**** SUPPLIED MATERIAL ****
(** * obspy.core.event.resourceid: the ResourceIdentifier registry

    A shallow embedding of [obspy/core/event/resourceid.py] and the
    properties of its resolution registry.

    Conventions of the embedding.
    - A Python [str] is a [string] whose characters are code points below 256.
    - An object is known by its address ([id(obj)]) and carries the value its
      [__eq__]/[__ne__] compare.
    - A [_ResourceKey] instance is known by its identity, a [positive] drawn
      from an allocator; [id(key)] is that number as an integer.
    - The instance [__dict__] of a [ResourceIdentifier] is a record of
      optional entries: [None] means the entry is not in the dict.
    - Methods run in a state-and-exception monad over the receiver [self],
      the class-level tables and the hook list.  A raised exception keeps
      every mutation made before it, as in Python.
    - Weak references die by explicit environment events ([gc_object],
      [gc_key]); nothing dies in the middle of a method.  The one key a
      method creates and lets go itself, in [__setstate__], is released
      when that method returns. *)

From stdpp Require Import gmap strings list fin_maps.
From Stdlib Require Import ZArith Ascii String.

Local Open Scope Z_scope.
Local Open Scope string_scope.
Local Open Scope list_scope.

(** ** Python values *)

(** Identity of a [_ResourceKey] instance. *)
Abbreviation Key := positive.

(** A referred object: its address and the value its equality compares. *)
Record Obj := mkObj { oid : Z; oval : Z }.

#[global] Instance Obj_eq_dec : EqDecision Obj.
Proof. solve_decision. Defined.

(** [old != referred_object] *)
Definition py_ne (a b : Obj) : bool := negb (Z.eqb (oval a) (oval b)).

(** What the interner is keyed on: [None], an [int] or a [str]. *)
Abbreviation Raw := (option (Z + string)).

Definition RInt (z : Z) : Raw := Some (inl z).
Definition RStr (s : string) : Raw := Some (inr s).

(** The value of [.id]: a [str], or [None]. *)
Abbreviation PyId := (option string).

(** [(self._object_id, self.id)] *)
Abbreviation ObjKey := (option Z * option string)%type.

(** Values that reach [id=], [parent=] and the key descriptor. *)
Inductive PyVal :=
| PNone
| PInt (z : Z)
| PStr (s : string)
| PKey (k : Key)
| PObj (o : Obj).

(** [id(value)] for a value that is neither [int] nor [str]. *)
Definition key_addr (k : Key) : Z := Z.pos k.

Inductive Exn :=
| TypeError
| KeyError
| IndexError
| ValueError
| AttributeError
| PyException.

Inductive Warning :=
| LivenessLost (object_id : Z) (rid : PyId)
| RebindingConflict (rid : PyId)
| IdOverwrite.

#[global] Instance Warning_eq_dec : EqDecision Warning.
Proof. solve_decision. Defined.

Definition is_rebinding_conflict (w : Warning) : bool :=
  match w with RebindingConflict _ => true | _ => false end.

(** ** The instance dict of a ResourceIdentifier *)

Record RID := mkRID {
  fixed : option bool;
  _prefix : option string;
  _uuid : option string;
  id_ : option string;              (* __dict__["id"] *)
  _resource_key__ : option Key;
  _parent_key__ : option Key;
  _object_id : option Z
}.

#[global] Instance RID_eq_dec : EqDecision RID.
Proof. solve_decision. Defined.

(** [ResourceIdentifier.__new__(ResourceIdentifier)] *)
Definition empty_dict : RID := mkRID None None None None None None None.

Definition or_else {A} (new old : option A) : option A :=
  match new with Some _ => new | None => old end.

(** [self.__dict__.update(other.__dict__)] *)
Definition dict_update (s other : RID) : RID :=
  mkRID (or_else (fixed other) (fixed s))
        (or_else (_prefix other) (_prefix s))
        (or_else (_uuid other) (_uuid s))
        (or_else (id_ other) (id_ s))
        (or_else (_resource_key__ other) (_resource_key__ s))
        (or_else (_parent_key__ other) (_parent_key__ s))
        (or_else (_object_id other) (_object_id s)).

Definition set_fixed (b : bool) (s : RID) : RID :=
  mkRID (Some b) (_prefix s) (_uuid s) (id_ s) (_resource_key__ s) (_parent_key__ s) (_object_id s).
Definition set_prefix (p : string) (s : RID) : RID :=
  mkRID (fixed s) (Some p) (_uuid s) (id_ s) (_resource_key__ s) (_parent_key__ s) (_object_id s).
Definition set_uuid (u : string) (s : RID) : RID :=
  mkRID (fixed s) (_prefix s) (Some u) (id_ s) (_resource_key__ s) (_parent_key__ s) (_object_id s).
Definition set_id_ (v : string) (s : RID) : RID :=
  mkRID (fixed s) (_prefix s) (_uuid s) (Some v) (_resource_key__ s) (_parent_key__ s) (_object_id s).
Definition set_resource_key (k : Key) (s : RID) : RID :=
  mkRID (fixed s) (_prefix s) (_uuid s) (id_ s) (Some k) (_parent_key__ s) (_object_id s).
Definition set_parent_key (k : Key) (s : RID) : RID :=
  mkRID (fixed s) (_prefix s) (_uuid s) (id_ s) (_resource_key__ s) (Some k) (_object_id s).
Definition set_object_id (a : Z) (s : RID) : RID :=
  mkRID (fixed s) (_prefix s) (_uuid s) (id_ s) (_resource_key__ s) (_parent_key__ s) (Some a).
****
## [WHAT TO WORK ON]
Write out the complete set of records exactly as given.

## [TASK ANSWER]
(** * obspy.core.event.resourceid: the ResourceIdentifier registry

    A shallow embedding of [obspy/core/event/resourceid.py] and the
    properties of its resolution registry.

    Conventions of the embedding.
    - A Python [str] is a [string] whose characters are code points below 256.
    - An object is known by its address ([id(obj)]) and carries the value its
      [__eq__]/[__ne__] compare.
    - A [_ResourceKey] instance is known by its identity, a [positive] drawn
      from an allocator; [id(key)] is that number as an integer.
    - The instance [__dict__] of a [ResourceIdentifier] is a record of
      optional entries: [None] means the entry is not in the dict.
    - Methods run in a state-and-exception monad over the receiver [self],
      the class-level tables and the hook list.  A raised exception keeps
      every mutation made before it, as in Python.
    - Weak references die by explicit environment events ([gc_object],
      [gc_key]); nothing dies in the middle of a method.  The one key a
      method creates and lets go itself, in [__setstate__], is released
      when that method returns. *)

From stdpp Require Import gmap strings list fin_maps.
From Stdlib Require Import ZArith Ascii String.

Local Open Scope Z_scope.
Local Open Scope string_scope.
Local Open Scope list_scope.

(** ** Python values *)

(** Identity of a [_ResourceKey] instance. *)
Abbreviation Key := positive.

(** A referred object: its address and the value its equality compares. *)
Record Obj := mkObj { oid : Z; oval : Z }.

#[global] Instance Obj_eq_dec : EqDecision Obj.
Proof. solve_decision. Defined.

(** [old != referred_object] *)
Definition py_ne (a b : Obj) : bool := negb (Z.eqb (oval a) (oval b)).

(** What the interner is keyed on: [None], an [int] or a [str]. *)
Abbreviation Raw := (option (Z + string)).

Definition RInt (z : Z) : Raw := Some (inl z).
Definition RStr (s : string) : Raw := Some (inr s).

(** The value of [.id]: a [str], or [None]. *)
Abbreviation PyId := (option string).

(** [(self._object_id, self.id)] *)
Abbreviation ObjKey := (option Z * option string)%type.

(** Values that reach [id=], [parent=] and the key descriptor. *)
Inductive PyVal :=
| PNone
| PInt (z : Z)
| PStr (s : string)
| PKey (k : Key)
| PObj (o : Obj).

(** [id(value)] for a value that is neither [int] nor [str]. *)
Definition key_addr (k : Key) : Z := Z.pos k.

Inductive Exn :=
| TypeError
| KeyError
| IndexError
| ValueError
| AttributeError
| PyException.

Inductive Warning :=
| LivenessLost (object_id : Z) (rid : PyId)
| RebindingConflict (rid : PyId)
| IdOverwrite.

#[global] Instance Warning_eq_dec : EqDecision Warning.
Proof. solve_decision. Defined.

Definition is_rebinding_conflict (w : Warning) : bool :=
  match w with RebindingConflict _ => true | _ => false end.

(** ** The instance dict of a ResourceIdentifier *)

Record RID := mkRID {
  fixed : option bool;
  _prefix : option string;
  _uuid : option string;
  id_ : option string;              (* __dict__["id"] *)
  _resource_key__ : option Key;
  _parent_key__ : option Key;
  _object_id : option Z
}.

#[global] Instance RID_eq_dec : EqDecision RID.
Proof. solve_decision. Defined.

(** [ResourceIdentifier.__new__(ResourceIdentifier)] *)
Definition empty_dict : RID := mkRID None None None None None None None.

Definition or_else {A} (new old : option A) : option A :=
  match new with Some _ => new | None => old end.

(** [self.__dict__.update(other.__dict__)] *)
Definition dict_update (s other : RID) : RID :=
  mkRID (or_else (fixed other) (fixed s))
        (or_else (_prefix other) (_prefix s))
        (or_else (_uuid other) (_uuid s))
        (or_else (id_ other) (id_ s))
        (or_else (_resource_key__ other) (_resource_key__ s))
        (or_else (_parent_key__ other) (_parent_key__ s))
        (or_else (_object_id other) (_object_id s)).

Definition set_fixed (b : bool) (s : RID) : RID :=
  mkRID (Some b) (_prefix s) (_uuid s) (id_ s) (_resource_key__ s) (_parent_key__ s) (_object_id s).
Definition set_prefix (p : string) (s : RID) : RID :=
  mkRID (fixed s) (Some p) (_uuid s) (id_ s) (_resource_key__ s) (_parent_key__ s) (_object_id s).
Definition set_uuid (u : string) (s : RID) : RID :=
  mkRID (fixed s) (_prefix s) (Some u) (id_ s) (_resource_key__ s) (_parent_key__ s) (_object_id s).
Definition set_id_ (v : string) (s : RID) : RID :=
  mkRID (fixed s) (_prefix s) (_uuid s) (Some v) (_resource_key__ s) (_parent_key__ s) (_object_id s).
Definition set_resource_key (k : Key) (s : RID) : RID :=
  mkRID (fixed s) (_prefix s) (_uuid s) (id_ s) (Some k) (_parent_key__ s) (_object_id s).
Definition set_parent_key (k : Key) (s : RID) : RID :=
  mkRID (fixed s) (_prefix s) (_uuid s) (id_ s) (_resource_key__ s) (Some k) (_object_id s).
Definition set_object_id (a : Z) (s : RID) : RID :=
  mkRID (fixed s) (_prefix s) (_uuid s) (id_ s) (_resource_key__ s) (_parent_key__ s) (Some a).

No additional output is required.